Try it:
Retype the line with "(** The ledger its" in it, then each line after it to the end of the data, word for word.

★ ★ ★ ★ ★ ★ ★

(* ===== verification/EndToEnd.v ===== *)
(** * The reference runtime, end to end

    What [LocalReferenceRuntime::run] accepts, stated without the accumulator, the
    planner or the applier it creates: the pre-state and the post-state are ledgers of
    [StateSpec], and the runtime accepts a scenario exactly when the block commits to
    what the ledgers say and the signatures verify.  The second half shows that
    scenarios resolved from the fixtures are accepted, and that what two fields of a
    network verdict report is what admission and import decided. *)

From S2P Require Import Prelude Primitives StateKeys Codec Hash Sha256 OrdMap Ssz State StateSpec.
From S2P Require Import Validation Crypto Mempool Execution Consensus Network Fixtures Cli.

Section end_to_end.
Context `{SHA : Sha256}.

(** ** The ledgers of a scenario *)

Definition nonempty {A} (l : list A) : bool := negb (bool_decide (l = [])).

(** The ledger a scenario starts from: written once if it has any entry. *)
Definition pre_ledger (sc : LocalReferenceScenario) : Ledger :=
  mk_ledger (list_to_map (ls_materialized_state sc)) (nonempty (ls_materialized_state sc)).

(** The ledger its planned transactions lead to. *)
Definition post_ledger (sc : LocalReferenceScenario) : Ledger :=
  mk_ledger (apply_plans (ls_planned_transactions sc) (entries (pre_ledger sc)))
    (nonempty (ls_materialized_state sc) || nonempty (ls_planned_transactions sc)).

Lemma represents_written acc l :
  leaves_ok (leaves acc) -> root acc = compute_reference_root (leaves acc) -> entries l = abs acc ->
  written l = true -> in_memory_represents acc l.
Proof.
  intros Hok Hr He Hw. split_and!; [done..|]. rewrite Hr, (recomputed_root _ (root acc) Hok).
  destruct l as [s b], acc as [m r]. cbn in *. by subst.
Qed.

★ ★ ★ ★ ★ ★ ★

Output for this exercise:
(** The ledger its planned transactions lead to. *)
Definition post_ledger (sc : LocalReferenceScenario) : Ledger :=
  mk_ledger (apply_plans (ls_planned_transactions sc) (entries (pre_ledger sc)))
    (nonempty (ls_materialized_state sc) || nonempty (ls_planned_transactions sc)).

Lemma represents_written acc l :
  leaves_ok (leaves acc) -> root acc = compute_reference_root (leaves acc) -> entries l = abs acc ->
  written l = true -> in_memory_represents acc l.
Proof.
  intros Hok Hr He Hw. split_and!; [done..|]. rewrite Hr, (recomputed_root _ (root acc) Hok).
  destruct l as [s b], acc as [m r]. cbn in *. by subst.
Qed.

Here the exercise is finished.